Não
conseguirei antes de morrer narrar a imensidão de acontecimentos que me
ocorreram no mundo de donos e cães, relatos tristes, alegres e plenos de
paixões, desilusões, vitórias e derrotas, não faltando os trágicos, os
hilariantes e os bizarros, alguns deles já contados ao jeito de lição – os mais
velhos têm sempre muitas histórias para contar! Raramente me lembro da história
do Tozé, talvez por ser pouco comum ou algo rara. Este homem do Litoral Oeste
que granjeou com alguma justiça o nome de “O
CÃO DE CAÇA”, muito embora nunca se interessasse por
qualquer actividade cinegética e dedicasse todo o seu tempo ao mar, apesar de não
ter nascido jagoz (1), como muitos pensavam. Logo desde menino
se interessou pela natação, pela vela e pelas actividades subaquáticas. Ao
chegar à maioridade tirou a Carta de Marinheiro (2), adquiriu um pequeno barco e apaixonou-se
visceralmente pelo mergulho, sendo comum vê-lo aos domingos ao redor das
Berlengas (3).
Por mero acaso, acabou contratado por um grupo internacional que tinha como
objecto a arqueologia marinha e durante anos foi essa a sua principal
actividade. Com o passar do tempo e com o desgaste provocado pelo trabalho, começou
gradualmente a ensurdecer-se, ao ponto de só compreender o que os outros diziam
quando falavam alto e estavam virados para si.
Paralelamente,
por razões que importa à ciência explicar, a perca progressiva da audição
trouxe-lhe uma inesperada hipersensibilidade olfactiva, uma exagerada
capacidade para sentir cheiros de que os outros não se apercebiam, transtorno
que só terminou no dia em que finalmente foi operado aos ouvidos. Até lá, a sua
vida transformou-se num tremendo suplício, porque raras eram as pessoas cujo
odor suportava. O seu nariz era capaz de detectar à distância condimentos em
separado, assim como identificar diferentes fragrâncias e a composição dos
diversos perfumes, funcionando como um extractor de odores, que de
tão apurado que era, lembrava o de algumas cadelas paridas. Desesperado com
muitos dos odores que o rodeavam, foi-se isolando dos demais para evitar
dizer-lhes que se lavassem, o que seria de uma deselegância tremenda. Por
mérito do seu problema, identificado por “hiperosmia” (4),
rivalizava com os cães na detecção de animais silvestres, o que lhe valeu a
partir dali o título de “O
CÃO DE CAÇA”, vocativo jocoso de que não se agradava
nada.
Numa tarde de Agosto, quando se
encontrava a beber uma água mineral sem gás numa esplanada (o homem nunca foi de
ingerir álcool), com o vento zéfiro pelas costas, eis que repara numa menina a
chorar com os seus pais a tentar consolá-la.

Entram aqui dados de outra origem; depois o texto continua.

(** * B-Store server: the document store and the resource handlers

    A shallow embedding of the Express handlers of the B-Store backend.
    The server variants are embedded each in a module of its own:

    - [Cloud]: the variant that keeps its JSON documents as raw objects in
      Cloudinary ([saveJsonToCloudinary], [loadJsonFromCloudinary],
      [ensureJsonExists] and the routes built on them), and [InFlight]: its
      three helper functions with the upload of a document followed from the
      call to the answer of Cloudinary;
    - [Hybrid]: the variant that keeps [products.json] on the local disk and
      only the images in Cloudinary (its [DELETE /products/:id] route), and
      [HybridRoutes]: its other routes and what it does when it is loaded;
    - [Disk]: the oldest variant, which only uploads and lists receipts kept
      in a local file.

    Conventions of the embedding.

    - JSON documents are kept in parsed form ([json]); [JSON.stringify]
      followed by [JSON.parse] is the identity on such values, and a property
      holding [undefined] is dropped by [JSON.stringify], so [undefined] only
      appears as the [None] of an [option json].
    - Numbers are integers ([Z]): the only numbers the handlers compute with
      are [Date.now()] and the result of [parseInt], [None] standing for NaN.
      A JavaScript number is a double: an integer stands for the double
      nearest to it ([to_double]), which is the integer itself up to [2^53]
      in magnitude.  [parseInt] returns the rounded value, and [===]
      compares numbers after rounding.
    - Strings are sequences of code units below 256.
    - A request is handled from start to end without interleaving, and a call
      to the Cloudinary API takes effect when it is made.  In [Cloud] an
      upload of a document has succeeded when [saveJsonToCloudinary]
      returns, which is what the routes rely on; the source does not wait
      for the upload and hands its failure to a callback that only logs it,
      and [InFlight] follows the helper functions without this convention.
      A [destroy] may be rejected.
    - A handler that ends in [Throws] is an [async] handler whose promise is
      rejected: it has sent no answer of its own. *)

From Stdlib Require Import ZArith String Ascii List Lia Bool.
From stdpp Require Import base option list gmap strings pretty.
Import ListNotations.
(* ===== verification/_CoqProject ===== *)
-Q . S2P
Prelude.v
Bytes.v
Bitcoin.v
Psbt.v
Types.v
Concrete.v
CoinSelection.v
Database.v
Merkle.v
Util.v
Coordinator.v
Signer.v
PegoutScheduler.v
Activation.v
Codec.v
Peg.v
Edh.v
Mint.v
Execution.v
Wallet.v
Checkpoint.v
DkgAuth.v
Dkg.v
DkgSafety.v
DkgRun.v
Federation.v
Jwt.v
Rpc.v
Server.v
ServerFrame.v
ServerSafety.v
ServerEffects.v
ServerBoot.v
ServerRun.v
Ndd.v
Consensus.v
Payload.v
NodeUtils.v
Build.v
Abci.v
AbciVotes.v
AbciReplay.v
AbciRun.v
Client.v
DataParser.v
WalletSync.v
SyncRun.v
Signing.v
SigningSafety.v
FrostTask.v
FrostSafety.v
FrostRun.v
PeginRecovery.v
Snapshots.v
SnapshotSafety.v
NodeEvm.v
Precompiles.v
Lemma lift_Ok {S E A} (o : outcome E A) (s s' : S) a :
  lift o s = (s', Ok a) ↔ s' = s ∧ o = Ok a.
Proof. unfold lift. naive_solver. Qed.

(** *** What a call may do to the state

    [respects R m]: whatever its outcome, the state [m] leaves is [R]-related
    to the state it found.  With [R s s' := I s → I s'] this is preservation
    of an invariant, with [R s s' := f s' = f s] a frame property. *)

Definition respects {S E A} (R : relation S) (m : M S E A) : Prop :=
  ∀ s, R s (m s).1.

Lemma respects_ret {S E A} (R : relation S) `{!Reflexive R} (a : A) :
  respects R (ret (E:=E) a).
Proof. intros s. by simpl. Qed.

Lemma respects_fail {S E A} (R : relation S) `{!Reflexive R} (e : E) :
  respects R (fail (A:=A) e).
Proof. intros s. by simpl. Qed.

Lemma respects_panic {S E A} (R : relation S) `{!Reflexive R} :
  respects R (panic (S:=S) (E:=E) (A:=A)).
Proof. intros s. by simpl. Qed.

Lemma respects_lift {S E A} (R : relation S) `{!Reflexive R} (o : outcome E A) :
  respects R (lift (S:=S) o).
Proof. intros s. by simpl. Qed.

Lemma respects_gets {S E A} (R : relation S) `{!Reflexive R} (f : S → A) :
  respects R (gets (E:=E) f).
Proof. intros s. by simpl. Qed.

Lemma respects_modify {S E} (R : relation S) (f : S → S) :
  (∀ s, R s (f s)) → respects R (modify (E:=E) f).
Proof. intros H s. apply H. Qed.

Lemma respects_bind {S E A B} (R : relation S) `{!Transitive R}
    (m : M S E A) (f : A → M S E B) :
  respects R m → (∀ a, respects R (f a)) → respects R (bindM m f).
Proof.
  intros Hm Hf s. unfold bindM. specialize (Hm s).
  destruct (m s) as [s1 [a|e|]]; simpl in *; [|done..].
  etrans; [exact Hm|apply Hf].
Qed.

Lemma respects_map_err {S E E' A} (R : relation S) (f : E → E') (m : M S E A) :
  respects R m → respects R (map_errM f m).
Proof. intros Hm s. unfold map_errM. specialize (Hm s). by destruct (m s). Qed.

Lemma respects_okM {S E E' A} (R : relation S) (m : M S E A) :
  respects R m → respects R (okM (E':=E') m).
Proof. intros Hm s. unfold okM. specialize (Hm s). by destruct (m s) as [s1 []]. Qed.

Lemma respects_forM {S E A} (R : relation S) `{!Reflexive R, !Transitive R}
    (l : list A) (f : A → M S E unit) :
  (∀ x, x ∈ l → respects R (f x)) → respects R (forM l f).
Proof.
  induction l as [|x l IH]; intros Hf; simpl; [by apply respects_ret|].
  apply respects_bind; [done|apply Hf; set_solver|intros _; apply IH; set_solver].
Qed.

Lemma respects_whenM {S E} (R : relation S) `{!Reflexive R} b (m : M S E unit) :
  respects R m → respects R (whenM b m).
Proof. destruct b; [done|]. intros _. by apply respects_ret. Qed.

Lemma respects_zoom {S T E A} (R : relation S) (R' : relation T) proj upd (m : M T E A) :
  (∀ s t', R' (proj s) t' → R s (upd t' s)) → respects R' m → respects R (zoom proj upd m).
Proof. intros HR Hm s. unfold zoom. specialize (Hm (proj s)). destruct (m (proj s)). by apply HR. Qed.

(** The same for one state, when the argument of the continuation matters. *)
Lemma bind_rel {S E A B} (R : relation S) `{!Transitive R} (m : M S E A) (f : A → M S E B) s :
  R s (m s).1 → (∀ s1 a, m s = (s1, Ok a) → R s1 (f a s1).1) → R s (bindM m f s).1.
Proof.
  intros Hm Hf. unfold bindM. destruct (m s) as [s1 [a|e|]]; simpl in *; [|done..].
  etrans; [exact Hm|]. by apply Hf.
Qed.

Lemma respects_get {S E B} (R : relation S) (f : S → M S E B) :
  (∀ s, R s (f s s).1) → respects R (bindM get f).
Proof. intros Hf s. apply Hf. Qed.

Lemma respects_weaken {S E A} (R R' : relation S) (m : M S E A) :
  (∀ s s', R s s' → R' s s') → respects R m → respects R' m.
Proof. intros HR Hm s. apply HR, Hm. Qed.

Create HintDb monad discriminated.
#[export] Hint Resolve respects_ret respects_fail respects_panic respects_lift
  respects_gets respects_bind respects_map_err respects_okM respects_forM
  respects_whenM : monad.
#[export] Hint Extern 2 (respects _ (match ?x with _ => _ end)) => destruct x : monad.
#[export] Hint Extern 1 (∀ _, respects _ _) => intros ? : monad.
#[export] Hint Extern 1 (∀ _, _ ∈ _ → respects _ _) => intros ? _ : monad.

Aproximou-se para tentar
compreender a situação e percebeu que o cachorro da menina havia desaparecido
num bosque próximo sem deixar rasto. A família da garota tinha vindo à minha
procura naquele café, na esperança de ter um cão capaz de ajudar a localizar o
seu. Mas antes que alguém tivesse a oportunidade de me dirigir a palavra, o bom
do Tozé agarrou a criança pela mão e largou pelos campos afora. Em pouco tempo
foi o problema sanado, o cachorro voltou para os braços da menina e a alegria
inundou-lhe o rosto, tudo graças ao olfacto do Tozé, que apesar de não se
agradar da alcunha, ainda hoje é conhecido assim na aldeia onde mora, perdida
no tempo e onde nada acontece. A operação aos ouvidos parece ter levado de
vencida a hiperosmia do Tozé, hoje não cheira o que já cheirou, mas da alcunha
ainda não se livrou! Se alguém for àquele lugar e procurar pelo Tozé, logo
alguém perguntará: “Qual Tozé? O cão de Caça?
PS: Os filhos do Tozé têm hoje quase
50 anos e são conhecidos como "os filhos do cão de caça”, apesar de ainda não
serem nascidos quando tudo aconteceu. Por inerência, a família é designada no seu
todo com “família do cão de caça” ou “cães de caça”.
(1)Nome pelo qual são conhecidos os habitantes da Ericeira, vulgarmente atribuído aos seus pescadores. (2) Habilitação para navegação diurna até 10 milhas de distância do porto de abrigo e de 3 milhas da costa em embarcações de recreio até 12 metros. A idade mínima para estes limites é de 18 anos. (3) Arquipélago atlântico composto por ilhas graníticas a 5,7 milhas a oeste do Cabo Carvoeiro, dependendo administrativamente da freguesia de São Pedro em Peniche, na Região Oeste do Centro de Portugal. (4) Condição caracterizada por um olfacto mais apurado do que o encontrado na maioria das pessoas.